I have taken medicine to thin my blood and reduce clotting ever since I developed atrial fib. The pills were Coumadin (warfarin) and required taking blood samples on a regular basis. Any anomalies required a change in dosage.
Before this, my doctor in Massachusetts put me in the hospital for a day so I could get the electric heart “paddles,” which are administered to bring the heart rhythm back into sync. They worked, but only for a few days before an irregular pulse returned.
Two years ago last fall, I returned home from a Pinecrest football game, got out of my car and fell on the cement floor of our garage. My balance had been unsteady earlier in the evening. I began to have terrible headaches and decided in was time for the emergency room at FirstHealth Moore Regional. I had suffered a cerebral hemorrhage, as a tiny spot of blood showed up on the MRI. I was diagnosed with a stroke.
I was extremely lucky, since the only thing the stroke left with me was a balance issue. Doctors concluded that the problem was created by Coumadin, the purpose of which was to prevent strokes. I was taken off Coumadin for about five months.
So I was left at risk without the Coumadin. Like a double-edged sword, blood thinners are supposed to prevent strokes but can also produce them. Weird. But I resumed the dosages and felt OK until last December, when I was admitted to the hospital because of unstoppable nosebleeds. Again, I was taken off Coumadin.
Not wanting me to be at further risk again with blood clotting and the possibility of another stroke, my doctor put me on a new blood thinner called Xarelto.

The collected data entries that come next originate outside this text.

(* ===== verification/ReplicaProofs.v ===== *)
(** * Replicas: what a maintenance pass may do

    The byte and attempt budget of a pass, which reads and mirrors it makes,
    and what its observations rest on, over every outside and every point of
    failure. *)
From S2P Require Import Prelude ReplicaPolicy ReplicaState ReplicaEngine ReplicaSteps.

Section Proofs.
Context `{L : StateLib, Out : ReplicaOutside}.

(** ** Computations that make no transport call

    ... and add nothing to the observations: [quiet]. *)
Record quiet_step (w w' : World) : Prop := {
  qs_log : w_log w' = w_log w;
  qs_obs : forall s', memory w' = Some s' ->
    observations s' = ∅ \/ exists s, memory w = Some s /\ observations s' = observations s
}.

Abbreviation quiet := (respects quiet_step).

#[export] Instance quiet_benign : Benign quiet_step.
Proof.
  split.
  - split; eauto.
  - intros a b c [A1 A2] [B1 B2]. split; [congruence|]. intros s Hs.
    destruct (B2 s Hs) as [H|(s1 & H1 & H2)]; [by left|].
    destruct (A2 s1 H1) as [H|(s0 & H3 & H4)]; [left|right]; [congruence|].
    exists s0. split; [done|congruence].
  - intros w d e. split; [done|]. cbn. eauto.
  - intros w s Hs. split; [done|]. cbn. eauto.
  - intros w s s' Hs _ Ho. split; [done|]. cbn. intros ? [= <-]. destruct Ho; eauto.
Qed.

Lemma quiet_set_empty s : observations s = ∅ -> quiet (set_memory (Some s)).
Proof. intros H w. split; [done|]. cbn. intros s' [= <-]. by left. Qed.
#[local] Hint Extern 1 (quiet (set_memory (Some _))) => by apply quiet_set_empty : respects.

Lemma quiet_accept vp : quiet (accept vp).
Proof. unfold accept. respects. Qed.
#[local] Hint Resolve quiet_accept : respects.

Variables (expected : VerifiedPolicy) (has_signer : bool).

(** ** What the log of a pass says *)

Definition call_cost (c : Call) : Z := match c with CVerify _ b _ => blob_size b | CMirror _ _ _ => 0 end.
Definition cost (l : list Call) : Z := foldr (fun c n => call_cost c + n) 0 l.
Definition call_mirror (c : Call) : Z := match c with CVerify _ _ _ => 0 | CMirror _ _ _ => 1 end.
Definition mirrored (l : list Call) : Z := foldr (fun c n => call_mirror c + n) 0 l.

Lemma cost_app a b : cost (a ++ b) = cost a + cost b.
Proof. unfold cost. induction a; cbn; lia. Qed.
Lemma mirrored_app a b : mirrored (a ++ b) = mirrored a + mirrored b.
Proof. unfold mirrored. induction a; cbn; lia. Qed.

I learned that if you have atrial fibrillation and are taking Coumadin, your risk of having a stroke is about 1.6 percent per year. New blood thinners Pradaxa, Xarelto and Eliquis don’t improve this number very much. The new blood thinners do not require you to monitor your blood coagulation. And they have very few interactions — as opposed to Coumadin, which interacts with hundreds of medications.

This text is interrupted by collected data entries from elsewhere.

(* ===== verification/ReplicaRuns.v ===== *)
(** * Replicas: many passes

    What outlives one maintenance pass: the accepted policy only moves
    forward, a failed pass leaves no evidence, and the blob cursor visits
    every blob. *)
From S2P Require Import Prelude ReplicaPolicy ReplicaState ReplicaEngine ReplicaSteps.

Definition ident (s : Snapshot) : string * string * Z * string := (core s).1.

(** The identity of a policy. *)
Definition policy_ident (vp : VerifiedPolicy) : string * string * Z * string :=
  (owner vp, policy_id (policy vp), revision (policy vp), event_id vp).

(** ** The order of accepted policies *)

Definition supersedes (a b : string * string * Z * string) : Prop :=
  a.1.1.1 = b.1.1.1 /\ a.1.1.2 = b.1.1.2 /\ (a.1.2 < b.1.2 \/ (a.1.2 = b.1.2 /\ a.2 = b.2)).

#[export] Instance supersedes_refl : Reflexive supersedes.
Proof. intros a. unfold supersedes. auto. Qed.
#[export] Instance supersedes_trans : Transitive supersedes.
Proof.
  intros a b c (A1 & A2 & A3) (B1 & B2 & B3). split_and!; [congruence..|].
  destruct A3 as [|[]], B3 as [|[]]; [left; lia..|right; split; congruence].
Qed.

(** A recorded policy is kept or superseded. *)
Definition newer (a b : option Snapshot) : Prop :=
  forall s, a = Some s -> exists s', b = Some s' /\ supersedes (ident s) (ident s').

Imagine my shock at the pharmacy today when they told me my insurance didn’t cover Xarelto because of the high cost of that medicine. I was further stunned learning that my 30-day prescription cost $281, or $9.37 per pill!
The pharmacy is going back to my doctor to get him to contact the insurance company and with limited assurance tells me that the drug will be paid for by the insurance people eventually.

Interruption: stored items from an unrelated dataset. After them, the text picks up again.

Lemma validate_iff p : validate p = Ok tt <-> valid_policy p.
Proof.
  unfold validate.
  destruct (_ || (128 <? Z.of_nat (length (blobs p)))) eqn:E.
  { split; [done|]. intros [V1 V2 V3 V4 V5 V6 V7]. exfalso.
    rewrite (bool_decide_eq_true_2 _ V1), V2, V3, (proj2 (Z.eqb_neq _ _) V4), (proj2 (Z.eqb_neq _ _) V5),
      (proj2 (Z.ltb_ge _ _) V6), (proj2 (Z.ltb_ge _ _) V7) in E. done. }
  repeat match goal with H : _ || _ = false |- _ => apply orb_false_iff in H as [? ?] end.
  repeat match goal with H : negb _ = false |- _ => apply negb_false_iff in H end.
  repeat match goal with
    | H : bool_decide _ = true |- _ => apply bool_decide_eq_true in H
    | H : (_ =? _) = true |- _ => apply Z.eqb_eq in H
    | H : (_ =? _) = false |- _ => apply Z.eqb_neq in H
    | H : (_ <? _) = false |- _ => apply Z.ltb_ge in H end.
  set (start := {| ids := []; origins := []; groups_seen := [] |}).
  destruct (see_groups (targets p) start ltac:(constructor)) as [Gn Gs].
  destruct (validate_targets (profile p) start (targets p)) as [seen|] eqn:Et.
  2:{ split; [done|]. intros V. exfalso.
      assert (validate_targets (profile p) start (targets p) = Ok (foldl see start (targets p))) as Ht;
        [|congruence].
      apply validate_targets_iff. split_and!; try apply V; [|done]. intros t _. split; by intros ?%elem_of_nil. }
  apply validate_targets_iff in Et as (T1 & T2 & T3 & _ & ->).
  destruct (validate_blobs [] (blobs p)) as [[]|] eqn:Eb.
  2:{ split; [done|]. intros V. exfalso. assert (validate_blobs [] (blobs p) = Ok tt); [|congruence].
      apply validate_blobs_iff. split_and!; try apply V. by intros b _ ?%elem_of_nil. }
  apply validate_blobs_iff in Eb as (B1 & B2 & _).
  assert (size (owner_groups (targets p)) = length (groups_seen (foldl see start (targets p)))) as Hsize.
  { rewrite <- (size_list_to_set (C := gset string) _ Gn), Gs. f_equal. set_solver. }
  destruct (_ || _) eqn:E'.
  - split; [done|]. intros V. exfalso. apply orb_true_iff in E' as [E'|E'].
    + apply Z.ltb_lt in E'. pose proof (vp_groups p V). lia.
    + apply andb_true_iff in E' as [E1 E2]. apply Z.ltb_lt in E1. apply bool_decide_eq_true in E2.
      by apply (vp_some_blob p V).
  - split; [intros _|done]. apply orb_false_iff in E' as [E1 E2]. apply Z.ltb_ge in E1.
    split; try done; [lia|]. intros Hd Hb. rewrite (proj2 (Z.ltb_lt _ _) Hd), bool_decide_eq_true_2 in E2 by done.
    done.
Qed.

(** ** Signed events *)

(** What [signed_event] has checked. *)
Record event_ok (bytes own : string) (limit : Z) (ev : Event) : Prop := {
  eo_size : slen bytes <= limit;
  eo_parsed : event_from_json bytes = Some ev;
  eo_verified : event_verify ev = true;
  eo_author : exists raw, strict_event bytes = Some raw /\ raw_pubkey raw = own /\
    canonical_hex own 32 = true /\ raw_kind raw = ev_kind ev /\ raw_created_at raw = ev_created_at ev
}.

Lemma signed_event_inv bytes own limit ev :
  signed_event bytes own limit = Ok ev -> event_ok bytes own limit ev.
Proof.
  unfold signed_event. destruct (Z.ltb_spec limit (slen bytes)); [done|].
  destruct (strict_event bytes) as [raw|] eqn:Er; cbn [ok_or]; [|done].
  destruct (_ || negb (bool_decide (raw_pubkey raw = own))) eqn:E1; [done|].
  apply orb_false_iff in E1 as [E1 E2]. apply negb_false_iff, bool_decide_eq_true in E2.
  apply orb_false_iff in E1 as [E1 _]. apply orb_false_iff in E1 as [_ E1]. apply negb_false_iff in E1.
  destruct (_ || existsb _ _); [done|].
  destruct (event_from_json bytes) as [ev'|] eqn:Ee; cbn [ok_or]; [|done].
  destruct (event_verify ev') eqn:Ev; cbn [negb]; [|done].
  destruct (negb (_ =? _) || _) eqn:E3; [done|]. intros [= <-].
  apply orb_false_iff in E3 as [E3 E4]. apply negb_false_iff, Z.eqb_eq in E3, E4.
  split; try done. exists raw. subst own. by split_and!.
Qed.

Lemma policy_template_inv p own n u :
  policy_template p own n = Ok u ->
  valid_policy p /\ n < policy_expires p /\ canonical_hex own 32 = true /\ un_kind u = 30078 /\
  un_pubkey u = own /\ un_created_at u = n /\ policy_to_json p = Some (un_content u).
Proof.
  unfold policy_template. destruct (validate p) as [[]|] eqn:Ev; [|done].
  destruct (Z.leb_spec (policy_expires p) n); [done|].
  destruct (canonical_hex own 32); [|done]. destruct (public_key own); [|done].
  destruct (policy_to_json p) as [c|]; [|done]. cbn. intros [= <-]. apply validate_iff in Ev. by split_and!.
Qed.

Lemma verify_policy_inv bytes own n vp :
  verify_policy bytes own n = Ok vp ->
  exists ev u, event_ok bytes own MAX_POLICY_BYTES ev /\ owner vp = own /\ event_id vp = ev_id ev /\
    ev_kind ev = 30078 /\ policy_template (policy vp) own (ev_created_at ev) = Ok u /\
    ev_tags ev = un_tags u /\ ev_content ev = un_content u /\
    ev_created_at ev <= saturating_add n 30 /\ n < policy_expires (policy vp).
Proof.
  unfold verify_policy. destruct (signed_event bytes own MAX_POLICY_BYTES) as [ev|] eqn:Ee; [|done].
  apply signed_event_inv in Ee. destruct (Z.eqb_spec (ev_kind ev) 30078) as [Ek|]; cbn [negb]; [|done].
  destruct (policy_from_json (ev_content ev)) as [p|]; cbn [ok_or]; [|done].
  destruct (validate p) as [[]|]; [|done].
  destruct (_ || _) eqn:E1; [done|]. apply orb_false_iff in E1 as [E1 _].
  apply orb_false_iff in E1 as [E1 E2]. apply Z.leb_gt in E1. apply Z.ltb_ge in E2.
  destruct (policy_template p own (ev_created_at ev)) as [u|] eqn:Et; [|done].
  destruct (negb _ || negb _) eqn:E3; [done|]. intros [= <-].
  apply orb_false_iff in E3 as [E3 E4]. apply negb_false_iff, bool_decide_eq_true in E3, E4.
  exists ev, u. by split_and!.
Qed.

Lemma verify_policy_template p own n0 u bytes ev n :
  policy_template p own n0 = Ok u -> signed_event bytes own MAX_POLICY_BYTES = Ok ev ->
  ev_kind ev = un_kind u -> ev_created_at ev = un_created_at u -> ev_tags ev = un_tags u ->
  ev_content ev = un_content u -> policy_from_json (un_content u) = Some p ->
  n0 <= saturating_add n 30 -> n < policy_expires p ->
  verify_policy bytes own n = Ok {| policy := p; owner := own; event_id := ev_id ev |}.
Proof.
  intros Hu He Hk Hc Ht Hco Hj Hn1 Hn2. pose proof (policy_template_inv p own n0 u Hu)
    as (Hv & Hx & _ & Ek & _ & Ec & _).
  unfold verify_policy. rewrite He, Hk, Ek. cbn [Z.eqb negb Pos.eqb]. rewrite Hco, Hj. cbn [ok_or].
  rewrite (proj2 (validate_iff p) Hv). rewrite Hc, Ec.
  rewrite (proj2 (Z.leb_gt _ _) Hn2), (proj2 (Z.ltb_ge _ _) Hn1), (proj2 (Z.leb_gt _ _) Hx). cbn [orb].
  rewrite Hu, Ht, bool_decide_eq_true_2, bool_decide_eq_true_2 by done. done.
Qed.

(** ** Authorisations *)

Lemma repair_template_inv vp b t n u :
  repair_template vp b t n = Ok u ->
  exists url host, url_parse (target_origin t) = Some url /\ host_str url = Some host /\
    un_pubkey u = owner vp /\ tag_value "server" (un_tags u) = Some host /\
    tag_value "x" (un_tags u) = Some (blob_sha256 b).
Proof.
  unfold repair_template. destruct (url_parse (target_origin t)) as [url|]; cbn [ok_or]; [|done].
  destruct (host_str url) as [host|] eqn:Eh; cbn [ok_or]; [|done].
  destruct (negb _); [done|]. intros [= <-]. exists url, host. by split_and!.
Qed.

Lemma verify_return_inv bytes u n ev :
  verify_return bytes u n = Ok ev ->
  event_ok bytes (un_pubkey u) MAX_EVENT_BYTES ev /\ ev_id ev = compute_id u /\
  exists server hash, tag_value "server" (un_tags u) = Some server /\ tag_value "x" (un_tags u) = Some hash /\
    verify_upload server (un_pubkey u) (String.append "Nostr " (base64_url bytes)) hash n = true.
Proof.
  unfold verify_return. destruct (signed_event bytes _ _) as [ev'|] eqn:Ee; [|done].
  apply signed_event_inv in Ee. destruct (negb _) eqn:Ei; [done|].
  apply negb_false_iff, bool_decide_eq_true in Ei.
  destruct (tag_value "server" _) as [server|] eqn:Es; cbn [ok_or]; [|done].
  destruct (tag_value "x" _) as [hash|] eqn:Ex; cbn [ok_or]; [|done].
  destruct (verify_upload _ _ _ _ _) eqn:Eu; [|done]. intros [= <-]. split_and!; try done. eauto.
Qed.
End Valid.

(** ** Base32 *)

(** Big-endian values in base 32 and base 256. *)
Definition digits_value (base : Z) (ds : list Z) : Z := foldl (fun v d => v * base + d) 0 ds.

Lemma digits_value_app base ds d : digits_value base (ds ++ [d]) = digits_value base ds * base + d.
Proof. unfold digits_value. by rewrite foldl_app. Qed.

Lemma digits_value_cons base v ds :
  foldl (fun v d => v * base + d) v ds = v * base ^ Z.of_nat (length ds) + digits_value base ds.
Proof.
  unfold digits_value. revert v. induction ds as [|d ds IH]; intros v; cbn [foldl length]; [cbn; lia|].
  rewrite IH, (IH (0 * base + d)), Nat2Z.inj_succ, Z.pow_succ_r by lia. lia.
Qed.

Lemma base32_value_range b v : base32_value b = Some v -> 0 <= v < 32.
Proof.
  unfold base32_value, in_range. destruct (Z.leb_spec 97 b), (Z.leb_spec b 122); cbn [andb];
  destruct (Z.leb_spec 50 b), (Z.leb_spec b 55); cbn [andb]; intros [= <-]; lia.
Qed.

Lemma land_shift5 a v : 0 <= v < 32 -> Z.land (Z.shiftl a 5) v = 0.
Proof.
  intros H. apply Z.bits_inj'. intros n Hn. rewrite Z.land_spec, Z.bits_0.
  destruct (Z.ltb_spec n 5); [by rewrite Z.shiftl_spec_low by lia|].
  destruct (Z.eq_dec v 0) as [->|]; [by rewrite Z.bits_0, andb_false_r|].
  rewrite (Z.bits_above_log2 v n), andb_false_r; [done|lia|].
  apply Z.log2_lt_pow2; [lia|]. apply (Z.lt_le_trans _ (2 ^ 5)); [lia|apply Z.pow_le_mono_r; lia].
Qed.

New drug costs are high because of the process, which involves identifying the basis of disease; finding a target; and assessing the drug in animals to make sure that it’s effective in a model of the human disease and that there are no side effects. Somewhere between one in 10 and one in 100 projects successfully pass these tests and can move from this stage to three phases of clinical trials
The total cost of that process for one drug is estimated to fall between $500 million and $1.2 billion. The chances that a drug will fail at any of the stages of development are enormous. To take, or not take, a blood thinner — either way seems like living on the edge.